▶ Task inputs

(* ===== verification/Icache.v ===== *)
(** * The inode cache (kernel/fs.c)

    The cache has at most one entry with references for an inode.  [iget]
    and [idup] take references, [iput] drops them, [ilock] loads the inode
    from disk the first time it is locked. *)

From S2P Require Import Prelude Bytes Spinlock Sched Bio BioSpec BufLayer Ondisk Log Txn CString Fs FsAlloc FsMap FsFile FsRw.
From Stdlib Require Import FunctionalExtensionality.

(** Distinct entries in use are for distinct inodes, and no count is negative. *)
Definition icache_ok (l : list inode) : Prop :=
  (∀ i j a b, l !! i = Some a → l !! j = Some b → 0 < i_ref a → 0 < i_ref b →
     i_dev a = i_dev b → i_inum a = i_inum b → i = j) ∧
  Forall (λ a, 0 ≤ i_ref a) l.

(** References held to an inode. *)
Definition refs (dev inum : Z) (l : list inode) : Z :=
  match list_find (λ a, 0 < i_ref a ∧ i_dev a = dev ∧ i_inum a = inum) l with
  | Some (_, a) => i_ref a
  | None => 0
  end.

Definition is_entry (dev inum : Z) (a : inode) : Prop := 0 < i_ref a ∧ i_dev a = dev ∧ i_inum a = inum.

Lemma refs_hit dev inum l i a : icache_ok l → l !! i = Some a → is_entry dev inum a →
  refs dev inum l = i_ref a.
Proof.
  intros [Hu _] Hi (Hr & Hd & Hn). unfold refs.
  destruct (list_find _ l) as [[j b]|] eqn:E.
  - apply list_find_Some in E as (Hj & (Hb & Hbd & Hbn) & _).
    assert (i = j) as -> by (eapply Hu; eauto; congruence). by simplify_eq.
  - apply list_find_None in E. rewrite Forall_forall in E. exfalso. apply (E a); [|done].
    by eapply list_elem_of_lookup_2.
Qed.

Lemma refs_miss dev inum l : (∀ i a, l !! i = Some a → ¬ is_entry dev inum a) → refs dev inum l = 0.
Proof.
  intros Hm. unfold refs. destruct (list_find _ l) as [[j b]|] eqn:E; [|done].
  apply list_find_Some in E as (Hj & Hb & _). by destruct (Hm j b).
Qed.

Lemma iget_scan_spec dev inum l i0 empty :
  match iget_scan dev inum l i0 empty with
  | inl i => ∃ a, (i0 ≤ i)%nat ∧ l !! (i - i0)%nat = Some a ∧ is_entry dev inum a
  | inr e => (∀ i a, l !! i = Some a → ¬ is_entry dev inum a) ∧
      match e with
      | Some i => empty = Some i ∨
          (empty = None ∧ (i0 ≤ i)%nat ∧ ∃ a, l !! (i - i0)%nat = Some a ∧ i_ref a = 0)
      | None => empty = None ∧ (∀ i a, l !! i = Some a → i_ref a ≠ 0)
      end
  end.
Proof.
  revert i0 empty. induction l as [|a l IH]; intros i0 empty; cbn.
  - split; [done|]. destruct empty; [by left|done].
  - destruct ((0 <? i_ref a) && (i_dev a =? dev) && (i_inum a =? inum)) eqn:E.
    + exists a. rewrite Nat.sub_diag. unfold is_entry. apply andb_true_iff in E as [[??]%andb_true_iff ?].
      split_and!; try done; lia.
    + assert (¬ is_entry dev inum a) as Ha.
      { intros (? & ? & ?). rewrite (proj2 (Z.ltb_lt _ _)), !(proj2 (Z.eqb_eq _ _)) in E; done. }
      specialize (IH (S i0) (if bool_decide (empty = None) && (i_ref a =? 0) then Some i0 else empty)).
      destruct (iget_scan _ _ _ _ _) as [i|e].
      * destruct IH as (b & Hle & Hb & Hent). exists b. split_and!; try done; [lia|].
        by replace (i - i0)%nat with (S (i - S i0)) by lia.
      * destruct IH as [Hno IH]. split; [by intros [|i] b Hb; [cbn in Hb; simplify_eq|eapply Hno]|].
        case_bool_decide as He; cbn [andb] in IH; [subst empty|].
        -- destruct (Z.eqb_spec (i_ref a) 0) as [Hz|Hz]; destruct e as [i|].
           ++ destruct IH as [[= <-]|[? _]]; [|done]. right. rewrite Nat.sub_diag. split_and!; try done. by exists a.
           ++ by destruct IH.
           ++ destruct IH as [|(_ & Hle & b & Hb & Hbz)]; [done|]. right. split_and!; try done; [lia|].
              exists b. by replace (i - i0)%nat with (S (i - S i0)) by lia.
           ++ destruct IH as [_ IH]. split; [done|]. intros [|i] b Hb; [by cbn in Hb; simplify_eq|by eapply IH].
        -- destruct e as [i|]; [destruct IH as [->|[? _]]; [by left|done]|by destruct IH].
Qed.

▶ Required work
An exact copy of the lines above, from the one containing "i_ref a ≠ 0)" through the one containing "specialize (IH (S", is the whole of the answer.

▶ Finished task
      | None => empty = None ∧ (∀ i a, l !! i = Some a → i_ref a ≠ 0)
      end
  end.
Proof.
  revert i0 empty. induction l as [|a l IH]; intros i0 empty; cbn.
  - split; [done|]. destruct empty; [by left|done].
  - destruct ((0 <? i_ref a) && (i_dev a =? dev) && (i_inum a =? inum)) eqn:E.
    + exists a. rewrite Nat.sub_diag. unfold is_entry. apply andb_true_iff in E as [[??]%andb_true_iff ?].
      split_and!; try done; lia.
    + assert (¬ is_entry dev inum a) as Ha.
      { intros (? & ? & ?). rewrite (proj2 (Z.ltb_lt _ _)), !(proj2 (Z.eqb_eq _ _)) in E; done. }
      specialize (IH (S i0) (if bool_decide (empty = None) && (i_ref a =? 0) then Some i0 else empty)).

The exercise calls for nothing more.